A Bright Side to the Dark Web
The dark web typically conjures up thoughts of criminal activity. While there are undoubtedly unsavory characters leveraging the darknet for illegal pursuits, there are also virtuous uses of the “hidden internet.”
As reported, per data from blockchain analytics provider Chainalysis, over USD 600 million worth of bitcoin (BTC) moved on darknet markets in Q4 of 2019. (However, the darknet still accounts for less than 1% of all BTC transactions.)
In this article, we will highlight the bright side of the dark web and discuss instances where it has played a role in making positive change.
In the last decade, there have been several high-profile whistleblowers who have exposed criminal actions by governments, such as spying on their own citizens. While whistleblowers have played pivotal roles in exposing the crimes of governments, they typically do so at great risk.
For example, in June 2013, The Guardian published an explosive article revealing that the American government, through the National Security Agency (NSA), had been spying on its citizens by accessing records pertaining to their phone calls. At the time, the data was said to be from an anonymous informer. However, former government contractor, Edward Snowden, eventually outed himself as the source of the leak.
Laura Poitras, the journalist who Snowden reached out to in order to share the information with the public, credits Tor, the infamous dark web browser, as one of the main tools which made the entire endeavor possible. In a Reddit AMA, she stated:
"It would have been impossible for us to work on the NSA stories and make "Citizenfour" without many encryption tools that allowed us to communicate more securely. In fact, in the credits, we thank several free software projects for making it all possible. It's definitely important that we support these tools so the creators can make them easier to use. They are incredibly underfunded for how important they are. You can donate to Tails, Tor and a few other projects at the Freedom of the Press Foundation."

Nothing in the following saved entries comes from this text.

(* ================================================================== *)
(** * Selectors: the remaining ones ([src/selectors]) *)
(* ================================================================== *)

(** [playerSelectors.ts] *)
Definition isPlayerAlive (w : World) : bool :=
  match getPlayerEntity w with
  | None => false
  | Some playerId => isAlive (entities w) playerId
  end.

(** [mazeSelectors.ts] *)
Definition getPowerPellets (w : World) : list EntityId :=
  wQuery w [edible; powerUp; position].

(** The loop of [getPelletAt]: the first pellet, in query order, whose
    position component is on the cell. *)
Definition getPelletAt (w : World) (gx gy : Z) : option EntityId :=
  head (filter (fun id => match wGet w id position with
                          | Some p => (gridX p =? gx) && (gridY p =? gy)
                          | None => false
                          end = true)
               (getAllPellets w)).

Definition isPelletAt (w : World) (gx gy : Z) : bool :=
  match getPelletAt w gx gy with Some _ => true | None => false end.

Definition isPowerPelletAt (w : World) (gx gy : Z) : bool :=
  match getPelletAt w gx gy with
  | None => false
  | Some pelletId => wHas w pelletId powerUp
  end.





Definition getGhostByType (w : World) (t : GhostType) : option EntityId :=
  head (filter (fun id => match wGet w id ghostAI with
                          | Some ai => bool_decide (type ai = t)
                          | None => false
                          end = true)
               (getGhostEntities w)).
(** C1. A call of [bakeAndUpdateIndices a l dir] with [dir] +1 or -1 keeps
    the array of cubelets in place and replaces the logical index of every
    cubelet whose coordinate along [a] is [l] by its image under the
    right-handed quarter turn about [a] in direction [dir]; the index of
    every other cubelet stays what it was.  For [a = x] and [dir = +1] the
    image of (i,j,k) is (i,-k,j). *)
Theorem bake_relabels_layer (a : Axis) (l sgn : Z) (s : Scene) :
  sgn = 1 \/ sgn = -1 ->
  length (cubelets (bakeAndUpdateIndices a l (number_of_Z sgn) s))
    = length (cubelets s)
  /\ (forall n c, cubelets s !! n = Some c ->
        exists c', cubelets (bakeAndUpdateIndices a l (number_of_Z sgn) s) !! n = Some c'
          /\ userData c' = if coord a (userData c) =? l
                           then quarter_turn a sgn (userData c)
                           else userData c)
  /\ (forall i0 j0 k0, quarter_turn AxisX 1 {| i := i0; j := j0; k := k0 |}
                       = {| i := i0; j := - k0; k := j0 |}).
Proof.
  intros Hs. split; [|split].
  - transitivity (length (indices (bakeAndUpdateIndices a l (number_of_Z sgn) s))).
    { unfold indices. by rewrite length_fmap. }
    rewrite bake_indices. unfold indices. by rewrite !length_fmap.
  - intros n c Hc.
    destruct (bake_lookup a l (number_of_Z sgn) s n c Hc) as (c' & Hc' & Hu).
    exists c'. split; [done|]. rewrite Hu.
    unfold relabel_index. case (_ =? _); [|done]. by apply rot_quarter_turn.
  - intros. unfold quarter_turn. apply UserData_eq; simpl; lia.
Qed.

Lemma bake_relabels_layer_witness :
  (1 = 1 \/ 1 = -1)
  /\ length (cubelets (bakeAndUpdateIndices AxisX 1 (number_of_Z 1) initial_scene))
     = length (cubelets initial_scene).
Proof.
  split; [by left|].
  apply (bake_relabels_layer AxisX 1 1 initial_scene). by left.
Defined.

(** *** Re-parenting keeps the scene graph consistent *)

Lemma remove_child_spec n l :
  NoDup l ->
  NoDup (remove_child n l) /\ (forall x, x ∈ remove_child n l <-> x ∈ l /\ x <> n).
Proof.
  induction l as [|m l IH]; intros Hnd; simpl.
  - split; [constructor|]. intros x. rewrite elem_of_nil. tauto.
  - apply NoDup_cons in Hnd as [Hm Hl]. destruct (IH Hl) as [IH1 IH2].
    destruct (Nat.eqb_spec n m) as [->|Hne].
    + split; [done|]. intros x. rewrite elem_of_cons.
      split; [|intros [[?|?] ?]; done].
      intros Hx. split; [by right|]. by intros ->.
    + split.
      * apply NoDup_cons. split; [|done]. rewrite IH2. tauto.
      * intros x. rewrite !elem_of_cons, IH2.
        split; [intros [->|[? ?]]|intros [[->|?] ?]]; auto.
Qed.

(** Where a mesh is and what it carries after one [attach]. *)
Lemma attach_lookup t n s c :
  cubelets s !! n = Some c ->
  cubelets (attach t n s) !! n
  = Some {| userData := userData c; parent := t;
            matrix := match t with TurnGroup => [Over (turnGroup s)] | Root => [] end
                      ++ match parent c with
                         | TurnGroup => [Times (turnGroup s)]
                         | Root => []
                         end ++ matrix c |}.
Proof.
  intros Hc. unfold attach. rewrite Hc. simpl.
  apply list_lookup_insert_eq. by eapply lookup_lt_Some.
Qed.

Additionally, In 2015, President Obama signed an Executive Order barring donations to people or parties that may affect national security. The loose wording of the Order led to beliefs that it applied to whistleblowers like Snowden.

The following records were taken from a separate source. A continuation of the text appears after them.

(** * libcamera pipeline handler infrastructure

    A shallow embedding of [src/libcamera/pipeline_handler.cpp]: the request
    queue of a camera ([queueRequest], [completeBuffer], [completeRequest],
    [stop]), camera registration and hot-unplug ([registerCamera],
    [cameraData], [mediaDeviceDisconnected], [disconnect]) and the static
    registry of pipeline handler factories ([registerType], [factories]).

    Objects live in stores indexed by their address ([positive]); a member
    function is a computation over the whole store so that two pointers to one
    object see each other's writes. *)

From stdpp Require Import gmap list strings.

Set Default Proof Using "Type".
#[local] Set Warnings "-clear-no-such-hyp".

(** ** Outcomes of a call *)

(** A call returns normally, trips an [ASSERT], performs an operation the
    language leaves undefined (a dangling pointer, [front()] of an empty
    list), or does not finish within the steps it was given. *)
Inductive Outcome (A : Type) : Type :=
| Ok (a : A)
| Fatal
| Undefined
| OutOfFuel.
Arguments Ok {A} a.
Arguments Fatal {A}.
Arguments Undefined {A}.
Arguments OutOfFuel {A}.

(** ** Data model *)

(** Request::Status. *)
Inductive RequestStatus := RequestPending | RequestComplete | RequestCancelled.

(** Buffer completion status. *)
Inductive BufferStatus := BufferPending | BufferCompleted | BufferCancelled.

#[global] Instance RequestStatus_eq_dec : EqDecision RequestStatus.
Proof. solve_decision. Defined.
#[global] Instance BufferStatus_eq_dec : EqDecision BufferStatus.
Proof. solve_decision. Defined.

(** A Request: [pending_] lists the buffers that still have to complete, in
    the iteration order of the container; [status_] is its completion state. *)
Record Request := mkRequest {
  pending_ : list positive;
  status_ : RequestStatus
}.

(** CameraData: the camera it belongs to (set by [registerCamera]) and the
    list of queued, not yet completed requests (a std::list<Request *>). The
    [pipe_] back pointer always designates the one handler modelled here. *)
Record CameraData := mkCameraData {
  camera_ : option positive;
  queuedRequests_ : list positive
}.

(** What an observer outside the handler sees, in order. Notifications carry
    the state of the object they announce at the time they fire. *)
Inductive Event :=
| EvBufferCompleted (camera request buffer : positive) (st : option BufferStatus)
| EvRequestComplete (camera request : positive) (st : RequestStatus)
| EvCameraDisconnect (camera : positive)
| EvAddCamera (camera : positive)
| EvRemoveCamera (camera : positive)
| EvSignalConnect (media : positive)
| EvSignalDisconnect (media : positive).

#[global] Instance Event_eq_dec : EqDecision Event.
Proof. solve_decision. Defined.

(** The handler and the objects around it.
    - [cameraData_], [cameras_]: the members of PipelineHandler.
      [cameraData_] owns its CameraData through unique_ptr, so the map holds
      the objects themselves; [cameras_] holds weak references.
    - [manager_cameras]: the shared references held by the camera manager.
    - [camera_owners]: cameras kept alive by a shared reference held
      elsewhere (the application).
    - [disconnected]: cameras that have been marked disconnected.
    - [slots]: media devices whose disconnected signal is connected to the
      handler, one entry per connection.
    - [requests], [buffers]: the live Request and Buffer objects.
    - [trace]: the events observed so far, oldest first. *)
Record World := mkWorld {
  cameraData_ : gmap positive CameraData;
  cameras_ : list positive;
  manager_cameras : list positive;
  camera_owners : gset positive;
  disconnected : gset positive;
  slots : list positive;
  requests : gmap positive Request;
  buffers : gmap positive BufferStatus;
  trace : list Event
}.

Definition set_cameraData (f : gmap positive CameraData → gmap positive CameraData)
    (w : World) : World :=
  mkWorld (f (cameraData_ w)) (cameras_ w) (manager_cameras w) (camera_owners w)
          (disconnected w) (slots w) (requests w) (buffers w) (trace w).

Definition set_cameras (f : list positive → list positive) (w : World) : World :=
  mkWorld (cameraData_ w) (f (cameras_ w)) (manager_cameras w) (camera_owners w)
          (disconnected w) (slots w) (requests w) (buffers w) (trace w).

Definition set_manager_cameras (f : list positive → list positive) (w : World) : World :=
  mkWorld (cameraData_ w) (cameras_ w) (f (manager_cameras w)) (camera_owners w)
          (disconnected w) (slots w) (requests w) (buffers w) (trace w).

Definition set_disconnected (f : gset positive → gset positive) (w : World) : World :=
  mkWorld (cameraData_ w) (cameras_ w) (manager_cameras w) (camera_owners w)
          (f (disconnected w)) (slots w) (requests w) (buffers w) (trace w).

Definition set_slots (f : list positive → list positive) (w : World) : World :=
  mkWorld (cameraData_ w) (cameras_ w) (manager_cameras w) (camera_owners w)
          (disconnected w) (f (slots w)) (requests w) (buffers w) (trace w).

Definition set_requests (f : gmap positive Request → gmap positive Request)
    (w : World) : World :=
  mkWorld (cameraData_ w) (cameras_ w) (manager_cameras w) (camera_owners w)
          (disconnected w) (slots w) (f (requests w)) (buffers w) (trace w).

Definition set_buffers (f : gmap positive BufferStatus → gmap positive BufferStatus)
    (w : World) : World :=
  mkWorld (cameraData_ w) (cameras_ w) (manager_cameras w) (camera_owners w)
          (disconnected w) (slots w) (requests w) (f (buffers w)) (trace w).

Definition emit (e : Event) (w : World) : World :=
  mkWorld (cameraData_ w) (cameras_ w) (manager_cameras w) (camera_owners w)
          (disconnected w) (slots w) (requests w) (buffers w) (trace w ++ [e]).

(** ** Computations over the world *)

Definition M (A : Type) : Type := World → Outcome (A * World).

#[global] Instance M_ret : MRet M := λ A a w, Ok (a, w).

#[global] Instance M_bind : MBind M := λ A B k m w,
  match m w with
  | Ok (a, w') => k a w'
  | Fatal => Fatal
  | Undefined => Undefined
  | OutOfFuel => OutOfFuel
  end.

Definition ret {A} (a : A) : M A := mret a.

Definition get : M World := λ w, Ok (w, w).
Definition modify (f : World → World) : M unit := λ w, Ok (tt, f w).
Definition undefined {A} : M A := λ _, Undefined.

(** Modelled from the spec: the ASSERT macro of log.h is not part of the
    sources at hand; the specification treats a violated assertion as fatal,
    so a false condition ends the call with [Fatal]. *)
Definition ASSERT (cond : bool) : M unit :=
  λ w, if cond then Ok (tt, w) else Fatal.

(** [while (cond) body], unrolled at most [fuel] times. *)
Fixpoint while (fuel : nat) (cond : M bool) (body : M unit) : M unit :=
  match fuel with
  | O => λ _, OutOfFuel
  | S fuel' =>
      c ← cond;
      if c : bool then body ;; while fuel' cond body else ret tt
  end.

(** ** Collaborators *)

(** A weak reference to a camera resolves while some shared reference to it
    exists: the camera manager's or one held elsewhere. *)
Definition resolves (w : World) (camera : positive) : bool :=
  bool_decide (camera ∈ manager_cameras w) || bool_decide (camera ∈ camera_owners w).

(** [ptr.lock()]. *)
Definition weak_lock (ptr : positive) : M (option positive) :=
  w ← get; ret (if resolves w ptr then Some ptr else None).

(** Dereferencing a [Camera *]: undefined once the camera is destroyed. *)
Definition Camera_deref (camera : positive) : M unit :=
  w ← get; if resolves w camera then ret tt else undefined.

(** Dereferencing a [Request *]. *)
Definition Request_deref (request : positive) : M Request :=
  w ← get;
  match requests w !! request with
  | Some rq => ret rq
  | None => undefined
  end.

(** Removing a key from a set of pointers; the order of the others is kept. *)
Definition erase (x : positive) (l : list positive) : list positive :=
  filter (λ y, y ≠ x) l.

(** Modelled from the spec: Buffer::cancel() (buffer.cpp is not part of the
    sources at hand) ends the pending state of the buffer as cancelled. *)
Definition Buffer_cancel (buffer : positive) : M unit :=
  w ← get;
  match buffers w !! buffer with
  | Some _ => modify (set_buffers <[buffer := BufferCancelled]>)
  | None => undefined
  end.

(** Modelled from the spec: Request::completeBuffer() (request.cpp is not part
    of the sources at hand) takes the buffer out of the request's tracking of
    pending buffers and reports whether no buffer is pending any more. *)
Definition Request_completeBuffer (request buffer : positive) : M bool :=
  rq ← Request_deref request;
  let p := erase buffer (pending_ rq) in
  modify (set_requests <[request := mkRequest p (status_ rq)]>) ;;
  ret (bool_decide (p = [])).

(** Modelled from the spec: Request::complete() (request.cpp is not part of
    the sources at hand) marks the request with its terminal status. *)
Definition Request_complete (request : positive) (status : RequestStatus) : M unit :=
  rq ← Request_deref request;
  modify (set_requests <[request := mkRequest (pending_ rq) status]>).

(** Modelled from the spec: [camera->bufferCompleted.emit(request, buffer)]
    (camera.cpp is not part of the sources at hand) notifies the observers of
    buffer completion of the camera. *)
Definition Camera_bufferCompleted_emit (camera request buffer : positive) : M unit :=
  Camera_deref camera ;;
  w ← get;
  modify (emit (EvBufferCompleted camera request buffer (buffers w !! buffer))).

(** Modelled from the spec: Camera::requestComplete() (camera.cpp is not part
    of the sources at hand) signals the completion of the request to the
    camera, after which the request must not be accessed any more; the
    documentation of completeRequest() states that the request is deleted by
    then. *)
Definition Camera_requestComplete (camera request : positive) : M unit :=
  Camera_deref camera ;;
  rq ← Request_deref request;
  modify (emit (EvRequestComplete camera request (status_ rq))) ;;
  modify (set_requests (delete request)).

(** Modelled from the spec: Camera::disconnect() (camera.cpp is not part of
    the sources at hand) marks the camera disconnected. *)
Definition Camera_disconnect (camera : positive) : M unit :=
  Camera_deref camera ;;
  modify (set_disconnected (λ s, {[camera]} ∪ s)) ;;
  modify (emit (EvCameraDisconnect camera)).

(** Removing the first occurrence of a pointer from a list. *)
Fixpoint remove_first (x : positive) (l : list positive) : list positive :=
  match l with
  | [] => []
  | y :: l' => if decide (y = x) then l' else y :: remove_first x l'
  end.

(** Modelled from the spec: CameraManager::addCamera() (camera_manager.cpp is
    not part of the sources at hand) takes over the shared reference. *)
Definition CameraManager_addCamera (camera : positive) : M unit :=
  modify (set_manager_cameras (λ l, l ++ [camera])) ;;
  modify (emit (EvAddCamera camera)).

In response, people began to donate to ‘The Snowden Defence Fund’ in bitcoin, exceeding any amount previously donated to the fund over a similar period of time. WikiLeaks also accepts donations in bitcoin and anonymous submissions over Tor.

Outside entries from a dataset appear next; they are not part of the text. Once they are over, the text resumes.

(** * Fire alarm dashboard: capture loop, annotation loop and session store

    A shallow embedding of [FireDetection/app.py] and [FireDetection/db.py].

    - Python integers are [Z]; clock readings ([time.time()],
      [datetime.now()], SQLite's [CURRENT_TIMESTAMP]) are inputs of type [Z].
    - A [queue.Queue] is the list of its items, oldest first, together with
      the [maxsize] it was built with.
    - The SQLite file is a record of tables; a table is the list of its rows
      in insertion order.
    - Exceptions are values of [exn]; code that can raise returns [res], and
      the request handlers and the annotation loop run in a state and
      exception monad over the module-level globals of [app.py]. *)

From Stdlib Require Import String ZArith List Bool Lia.
Import ListNotations.
Open Scope Z_scope.

(** ** Python values and exceptions *)

Inductive exn : Type :=
| QueueEmpty      (* queue.Empty *)
| IndexError      (* list index out of range *)
| DatabaseError   (* sqlite3.Error raised by a call into db.py *)
| RuntimeError.   (* anything else raised by cv2 or the detector *)

Inductive res (A : Type) : Type :=
| Val (a : A)
| Exn (e : exn).
Arguments Val {A} a.
Arguments Exn {A} e.

(** [l[i]] on a Python list: negative indices count from the end. *)
Definition py_index {A : Type} (l : list A) (i : Z) : res A :=
  let n := Z.of_nat (length l) in
  let j := if i <? 0 then i + n else i in
  if (0 <=? j) && (j <? n)
  then match nth_error l (Z.to_nat j) with
       | Some x => Val x
       | None => Exn IndexError
       end
  else Exn IndexError.

(** [x or 0] where [x] is an integer or [None]. *)
Definition py_or0 (x : option Z) : Z :=
  match x with
  | Some v => if v =? 0 then 0 else v
  | None => 0
  end.

(** ** [queue.Queue] *)

Module Queue.
Section WithItem.
Context {A : Type}.

Definition qsize (q : list A) : Z := Z.of_nat (length q).

Definition full (maxsize : Z) (q : list A) : bool :=
  (0 <? maxsize) && (maxsize <=? qsize q).

(** [get_nowait], and [get(timeout=...)] when nothing arrives in time. *)
Definition get (q : list A) : res (A * list A) :=
  match q with
  | [] => Exn QueueEmpty
  | x :: rest => Val (x, rest)
  end.

(** Blocking [put]: [None] is a producer parked on a full queue. *)
Definition put (maxsize : Z) (q : list A) (x : A) : option (list A) :=
  if full maxsize q then None else Some (q ++ [x]).

(** What is left after consumers on other threads took [k] items. *)
Definition drained (k : nat) (q : list A) : list A := skipn k q.
End WithItem.
End Queue.

(** The last [n] items of a list. *)
Definition lastn {A : Type} (n : nat) (l : list A) : list A :=
  skipn (length l - n) l.

(** ** db.py *)

Module DB.

Record SessionRow : Type := mkSession {
  id : Z;
  start_time : Z;
  end_time : option Z;
  total_fire_detections : Z;
  total_smoke_detections : Z;
  status : string
}.

Record LogRow : Type := mkLog {
  log_id : Z;
  session_id : Z;
  timestamp : Z;
  fire_count : Z;
  smoke_count : Z;
  alert_triggered : bool
}.

(** [sessions_seq] and [logs_seq] are the [sqlite_sequence] entries that
    AUTOINCREMENT keeps for the two tables. *)
Record t : Type := mk {
  detection_sessions : list SessionRow;
  sessions_seq : Z;
  detection_logs : list LogRow;
  logs_seq : Z
}.

(** [init_db] on a fresh file. *)
Definition init_db : t := mk [] 0 [] 0.

(** AUTOINCREMENT: one more than the largest rowid the table ever held. *)
Definition next_rowid (seq : Z) (ids : list Z) : Z :=
  fold_right Z.max seq ids + 1.

(** SQL [SUM]: NULL over no rows.  (What SQLite does when the 64-bit
    accumulator overflows is in [sum_int64] below.) *)
Definition sql_sum (col : list Z) : option Z :=
  match col with
  | [] => None
  | _ => Some (fold_right Z.add 0 col)
  end.

Definition start_session (now : Z) (d : t) : Z * t :=
  let session_id := next_rowid (sessions_seq d) (map id (detection_sessions d)) in
  (session_id,
   mk (detection_sessions d ++ [mkSession session_id now None 0 0 "active"%string])
      session_id
      (detection_logs d)
      (logs_seq d)).

Definition logs_of (sid : Z) (d : t) : list LogRow :=
  filter (fun r => session_id r =? sid) (detection_logs d).

Definition close_row (sid now total_fire total_smoke : Z) (r : SessionRow)
  : SessionRow :=
  if id r =? sid
  then mkSession (id r) (start_time r) (Some now) total_fire total_smoke
                 "completed"%string
  else r.

Definition end_session (sid : Z) (now : Z) (d : t) : t :=
  let rows := logs_of sid d in
  let total_fire := py_or0 (sql_sum (map fire_count rows)) in
  let total_smoke := py_or0 (sql_sum (map smoke_count rows)) in
  mk (map (close_row sid now total_fire total_smoke) (detection_sessions d))
     (sessions_seq d)
     (detection_logs d)
     (logs_seq d).

(** The log row's [timestamp] column takes its default, [now]. *)
Definition add_detection_log
  (sid fire smoke : Z) (alert : bool) (now : Z) (d : t) : t :=
  let rowid := next_rowid (logs_seq d) (map log_id (detection_logs d)) in
  mk (detection_sessions d)
     (sessions_seq d)
     (detection_logs d ++ [mkLog rowid sid now fire smoke alert])
     rowid.

(** [SELECT ... FROM detection_sessions WHERE id = ?] *)
Definition session (sid : Z) (d : t) : option SessionRow :=
  find (fun r => id r =? sid) (detection_sessions d).

(** A run of calls into the module, as the application issues them. *)
Inductive call : Type :=
| StartSession (now : Z)
| EndSession (sid now : Z)
| AddDetectionLog (sid fire smoke : Z) (alert : bool) (now : Z).

Definition exec (c : call) (d : t) : t :=
  match c with
  | StartSession now => snd (start_session now d)
  | EndSession sid now => end_session sid now d
  | AddDetectionLog sid fire smoke alert now =>
      add_detection_log sid fire smoke alert now d
  end.

Definition exec_all (cs : list call) (d : t) : t :=
  fold_left (fun acc c => exec c acc) cs d.

(** SQLite keeps INTEGER values, and the accumulator of [SUM], in 64 bits. *)
Definition int64_min : Z := - 2 ^ 63.
Definition int64_max : Z := 2 ^ 63 - 1.

(** [SUM] as SQLite accumulates it, row after row: the statement fails with
    "integer overflow" once a partial sum has left the 64-bit range. *)
Fixpoint sum_int64 (acc : Z) (col : list Z) : res Z :=
  match col with
  | [] => Val acc
  | v :: rest =>
      let acc' := acc + v in
      if (int64_min <=? acc') && (acc' <=? int64_max)
      then sum_int64 acc' rest
      else Exn DatabaseError
  end.

Definition sql_sum_int64 (col : list Z) : res (option Z) :=
  match col with
  | [] => Val None
  | _ =>
      match sum_int64 0 col with
      | Val v => Val (Some v)
      | Exn e => Exn e
      end
  end.

(** [end_session] with that failure: when the SELECT raises, the function is
    left before the UPDATE and nothing is written.  (In the routes this is
    one of the failures that [db_raises] stands for.) *)
Definition end_session_call (sid : Z) (now : Z) (d : t) : res t :=
  let rows := logs_of sid d in
  match sql_sum_int64 (map fire_count rows),
        sql_sum_int64 (map smoke_count rows) with
  | Val fire_sum, Val smoke_sum =>
      let total_fire := py_or0 fire_sum in
      let total_smoke := py_or0 smoke_sum in
      Val (mk (map (close_row sid now total_fire total_smoke)
                   (detection_sessions d))
              (sessions_seq d)
              (detection_logs d)
              (logs_seq d))
  | Exn e, _ => Exn e
  | _, Exn e => Exn e
  end.

End DB.

(** ** app.py: frames, detections and overlays *)

Definition Color : Type := (Z * Z * Z)%type.
Definition Point : Type := (Z * Z)%type.

(** The text [f"{classes[cls]} {conf:.2f}"]: the class name and the score it
    is formatted from. *)
Record Label : Type := mkLabel {
  label_class : string;
  label_conf : Z
}.

(** Calls into cv2 that write on a frame. *)
Inductive DrawOp : Type :=
| Rectangle (pt1 pt2 : Point) (color : Color) (thickness : Z)
| PutText (text : Label) (org : Point) (color : Color) (thickness : Z).

(** A frame is the image read from the camera, the number of its array
    elements, and what has been drawn on it since. *)
Record Frame : Type := mkFrame {
  image : nat;
  size : Z;
  overlay : list DrawOp
}.

(** One entry of [results.boxes]: [int(box.cls[0])], [map(int, box.xyxy[0])]
    and [box.conf[0]]. *)
Record Box : Type := mkBox {
  cls : Z;
  xyxy : Z * Z * Z * Z;
  conf : Z
}.

Record Snapshot : Type := mkSnapshot {
  fire : Z;
  smoke : Z;
  timestamp : Z
}.

Definition classes : list string :=
  ["fire"; "light"; "no-fire"; "smoke"]%string.

Definition colors : list Color :=
  [(0, 0, 255); (0, 255, 255); (0, 255, 0); (128, 128, 128)].

Definition white : Color := (255, 255, 255).

Definition frame_queue_maxsize : Z := 2.
Definition detection_queue_maxsize : Z := 10.

(** The locals of one pass over [results.boxes]. *)
Record Annotated : Type := mkAnnotated {
  fire_count : Z;
  smoke_count : Z;
  frame : Frame
}.

Definition draw (ops : list DrawOp) (f : Frame) : Frame :=
  mkFrame (image f) (size f) (overlay f ++ ops).

Section Annotation.
(** [cv2.getTextSize(label, cv2.FONT_HERSHEY_DUPLEX, 0.8, 2)[0]] *)
Variable getTextSize : Label -> Z * Z.

Definition box_ops (b : Box) (name : string) (color : Color) : list DrawOp :=
  let '(x1, y1, x2, y2) := xyxy b in
  let label := mkLabel name (conf b) in
  let label_size := getTextSize label in
  [ Rectangle (x1, y1) (x2, y2) color 3;
    Rectangle (x1, y1 - snd label_size - 10) (x1 + fst label_size, y1) color (-1);
    PutText label (x1, y1 - 10) white 2 ].

(** The body of [for box in results.boxes]. *)
Definition annotate_box (a : Annotated) (b : Box) : res Annotated :=
  let c := cls b in
  if (c =? 2) || (c =? 1) then Val a
  else
    let fire_count' := if c =? 0 then fire_count a + 1 else fire_count a in
    let smoke_count' :=
      if c =? 0 then smoke_count a
      else if c =? 3 then smoke_count a + 1 else smoke_count a in
    match py_index classes c with
    | Exn e => Exn e
    | Val name =>
        match py_index colors c with
        | Exn e => Exn e
        | Val color =>
            Val (mkAnnotated fire_count' smoke_count'
                   (draw (box_ops b name color) (frame a)))
        end
    end.

Fixpoint annotate_boxes (a : Annotated) (boxes : list Box) : res Annotated :=
  match boxes with
  | [] => Val a
  | b :: rest =>
      match annotate_box a b with
      | Exn e => Exn e
      | Val a' => annotate_boxes a' rest
      end
  end.

Definition annotate (f : Frame) (boxes : list Box) : res Annotated :=
  annotate_boxes (mkAnnotated 0 0 f) boxes.
End Annotation.

Definition ignored (b : Box) : bool := (cls b =? 2) || (cls b =? 1).

(** [fire_count > 0 or smoke_count > 0] *)
Definition alert_of (fire_count smoke_count : Z) : bool :=
  (0 <? fire_count) || (0 <? smoke_count).

(** ** app.py: module-level state *)

Record App : Type := mkApp {
  capturing : bool;
  stop_event : bool;
  current_detections : Snapshot;
  current_session_id : option Z;
  frame_queue : list Frame;
  detection_queue : list Snapshot;
  db : DB.t
}.

Definition set_capturing (v : bool) (s : App) : App :=
  mkApp v (stop_event s) (current_detections s) (current_session_id s)
        (frame_queue s) (detection_queue s) (db s).
Definition set_current_detections (v : Snapshot) (s : App) : App :=
  mkApp (capturing s) (stop_event s) v (current_session_id s)
        (frame_queue s) (detection_queue s) (db s).
Definition set_current_session_id (v : option Z) (s : App) : App :=
  mkApp (capturing s) (stop_event s) (current_detections s) v
        (frame_queue s) (detection_queue s) (db s).
Definition set_frame_queue (v : list Frame) (s : App) : App :=
  mkApp (capturing s) (stop_event s) (current_detections s)
        (current_session_id s) v (detection_queue s) (db s).
Definition set_detection_queue (v : list Snapshot) (s : App) : App :=
  mkApp (capturing s) (stop_event s) (current_detections s)
        (current_session_id s) (frame_queue s) v (db s).
Definition set_db (v : DB.t) (s : App) : App :=
  mkApp (capturing s) (stop_event s) (current_detections s)
        (current_session_id s) (frame_queue s) (detection_queue s) v.

(** The module as loaded: [init_db] has run, the snapshot carries the load
    time. *)
Definition initial (now : Z) (d : DB.t) : App :=
  mkApp false false (mkSnapshot 0 0 now) None [] [] d.

(** Truth value of [current_session_id]: [None] and [0] are false. *)
Definition truthy (sid : option Z) : bool :=
  match sid with
  | Some v => negb (v =? 0)
  | None => false
  end.

(** ** State and exception monad over the globals *)

Definition M (A : Type) : Type := App -> res A * App.

Definition ret {A : Type} (a : A) : M A := fun s => (Val a, s).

Resisting repressive regimes
While the dark web is considered to be a playground for shadowy figures peddling illegal wares, a University of Surrey research paper found that “only” 60% of websites on the dark web were of an illegal nature.
The rest of the dark web is utilized by law-abiding citizens who simply want to protect their privacy. This is especially true in the case of citizens living in repressive regimes where there is significant censorship. Totalitarian regimes typically limit access to the internet by throttling the bandwidth or more severe blanket website restrictions and blockages.
Cindy Cohn, the executive director of US e-rights campaign group EFF, explained the connection between legitimate sites with dark web mirrors and censorship resistance saying:
“Facebook has a Tor instance for people in repressive regimes. We see Tor use go up whenever a dictatorship takes over or a coup occurs. Tibetans, United Arab Emirates, Tunisia, Egypt. The list goes on and on.”
The dark web, accessed through Tor, can be an invaluable tool for those seeking to counter repressive regimes and their machinations. For instance, grassroots efforts leading to the adoption of the Tor browser in Mauritania led to the government abandoning the filtering of websites in 2005.
Additionally, when the government of Venezuela began to impose internet restrictions, citizens took to Tor to communicate. While the government eventually banned access to Tor through the state-owned internet service provider, some citizens were able to leverage their access to crypto to hedge themselves from inflation, conserve the value of their assets, and provide themselves with some liquidity on an as-needed basis.
Solidarity during the COVID-19 pandemic?
"Darknet market revenue has fallen much more than we’d expect following bitcoin’s recent major price drop...Perhaps darknet market customers aren’t buying as many drugs given the public health crisis," the Chainalysis report explained.
This state of affairs is not unique to darknet marketplaces as businesses across the world are reporting significant dips in profit. However, given the lockdown effective in many areas of the world, people are not frequenting bars, clubs, pubs, festivals or other such social situations where drugs are typically consumed. Thus, people just likely don't have the need for drugs, which is one of the biggest revenue drivers for the darknet vendors.
Despite the marked fall in profits for darknet vendors, many seem to be standing in solidarity with the rest of the world. The cybersecurity firm Digital Shadows reveals that many of the actors on dark web marketplaces are echoing information found on the surface web in regards to staying safe and flattening the curve.
Additionally, some hackers are even rejecting calls for ideas through which they can exploit the general public during the pandemic. Digital Shadows states:
“As we’ve seen time and time again, cybercriminals will find ways to take advantage of people’s fears and uncertainties in the wake of major disasters and emergencies. However, the gravity of the COVID-19 pandemic has shown some benevolent reasoning has emerged on some platforms that are typically used for crime: Users urging others to avoid taking advantage of an already dire situation.”